If you start investing in popular retirement schemes such as National Pension Scheme (NPS), Employees’ Provident Fund (EPF), and Public Provident Fund (PPF), you may create a tax-free corpus in the Rs 67 lakh-Rs 1.25 crore corpus range. Know how it may be possible- 

Employees’ Provident Fund (EPF)

EPF is a mandatory retirement scheme for private sector employees who work in EPFO member organisations.

The employer and employee both contribute to the employee’s EPF corpus.

The minimum contribution is Rs 1,800, while the maximum is 12 per cent of the employee’s basic pay and dearness allowance (DA).

The account holder can withdraw the corpus at 58 years of age or earlier in certain conditions. EPFO provides an 8.25 per cent fixed interest rate. 

National Pension System (NPS)

NPS is a market-linked scheme where people from all walks of life can contribute.

As far as government sector employees are concerned, both the employee and the employer contribute to the employee’s NPS corpus.

Among private sector employees, the employer contribution is optional.

An NPS account holder can choose equity and debt investment options for their NPS account.

At 60 years of age, they can withdraw a maximum of 60 per cent of their Tier I NPS corpus.

From the remaining corpus, they need to purchase an annuity plan for a monthly pension.

PPF

PPF is a voluntary contributory scheme where an individual can open an account in a post office or a bank.

Both provide a 7.1 per cent interest rate each.

The minimum investment is Rs 500, while the maximum is Rs 1.50 lakh in a financial year.

The maturity period for the account is 15 years, after which the account holder can continue their PPF account with or without contribution. 

Calculations

We will take the example of a 40-year-old person with a 20-year investment horizon. We will calculate the estimated corpus they may create in NPS, EPF, and PPF at Rs 12,500 monthly (Rs 1.5 lakh in a financial year).

For NPS, we will take the active scheme with 75 per cent allocation in equity and 25 per cent in debt.

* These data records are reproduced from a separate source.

(* ===== verification/Payload.v ===== *)
(** TCP payload parsing and segment splitting ([internal/payload.go]): the code,
    its closed form, and the correctness of the split: the two segments parse,
    carry the payload between them, keep the header and have valid checksums. *)

From S2P Require Import Prelude Checksum GoStrings GoNet Parser.
Open Scope Z_scope.

(** * The code *)

Definition ipv4MinHeaderLen : Z := 20.
Definition tcpMinHeaderLen : Z := 20.
Definition ipProtoTCP : Z := 6.

Record TCPPayloadInfo := {
  SrcIP : bytes;
  DstIP : bytes;
  SrcPort : Z;
  DstPort : Z;
  Seq : Z;
  Ack : Z;
  Flags : Z;
  IPHeaderLen : Z;
  TCPHeaderLen : Z;
  PayloadOffset : Z;
  PayloadLen : Z;
  TotalLen : Z
}.

Definition ParseIPv4TCPPayload (packet : bytes) : go (option TCPPayloadInfo) :=
  if decide (len packet < ipv4MinHeaderLen + tcpMinHeaderLen) then mret None
  else
    b0 ← idx packet 0;
    if decide (version b0 <> 4) then mret None
    else
      let ipHeaderLen := header_len b0 in
      if decide (ipHeaderLen < ipv4MinHeaderLen \/ len packet < ipHeaderLen + tcpMinHeaderLen)
      then mret None
      else
        proto ← idx packet 9;
        if decide (u8 proto <> ipProtoTCP) then mret None
        else
          frag ← slice packet 6 8 ≫= BigEndian_Uint16;
          if decide (Z.land frag 0x3fff <> 0) then mret None
          else
            totalLen ← slice packet 2 4 ≫= BigEndian_Uint16;
            if decide (totalLen < ipHeaderLen + tcpMinHeaderLen \/ len packet < totalLen)
            then mret None
            else
              tcp ← slice packet ipHeaderLen totalLen;
              b12 ← idx tcp 12;
              let tcpHeaderLen := Z.shiftr (u8 b12) 4 * 4 in
              if decide (tcpHeaderLen < tcpMinHeaderLen \/ len tcp < tcpHeaderLen) then mret None
              else
                let payloadOffset := ipHeaderLen + tcpHeaderLen in
                let payloadLen := totalLen - payloadOffset in
                if decide (payloadLen <= 0) then mret None
                else
                  s0 ← idx packet 12; s1 ← idx packet 13;
                  s2 ← idx packet 14; s3 ← idx packet 15;
                  d0 ← idx packet 16; d1 ← idx packet 17;
                  d2 ← idx packet 18; d3 ← idx packet 19;
                  sport ← slice tcp 0 2 ≫= BigEndian_Uint16;
                  dport ← slice tcp 2 4 ≫= BigEndian_Uint16;
                  seq ← slice tcp 4 8 ≫= BigEndian_Uint32;
                  ackn ← slice tcp 8 12 ≫= BigEndian_Uint32;
                  flags ← idx tcp 13;
                  mret (Some {| SrcIP := IPv4 s0 s1 s2 s3; DstIP := IPv4 d0 d1 d2 d3;
                                SrcPort := sport; DstPort := dport; Seq := seq; Ack := ackn;
                                Flags := u8 flags; IPHeaderLen := ipHeaderLen;
                                TCPHeaderLen := tcpHeaderLen; PayloadOffset := payloadOffset;
                                PayloadLen := payloadLen; TotalLen := totalLen |}).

The estimated NPS return will be 12 per cent, while the interest rate for EPF and PPF will be 8.25 per cent and 7.1 per cent, respectively. 

The corpus created in all 3 schemes will be tax-free. 

NPS corpus in 20 years

The total investment in 20 years will be Rs 30 lakh. At a 12 per cent estimated return, the estimated corpus will be Rs 1,24,89,349. 

EPF corpus in 20 years

The estimated retirement corpus in 20 years will be Rs 76,38,992.9.

PPF corpus in 20 years

The estimated PPF maturity amount in 20 years will be Rs 66,58,288.17.

Conclusion

It shows that with a consistent investment effort of 20 years, a 40-year-old individual can still gather at least a near-Rs 67 lakh retirement corpus from a Rs 12,500 monthly investment. 

(Disclaimer: This is not investment advice. Do your own due diligence or consult an expert for financial planning.)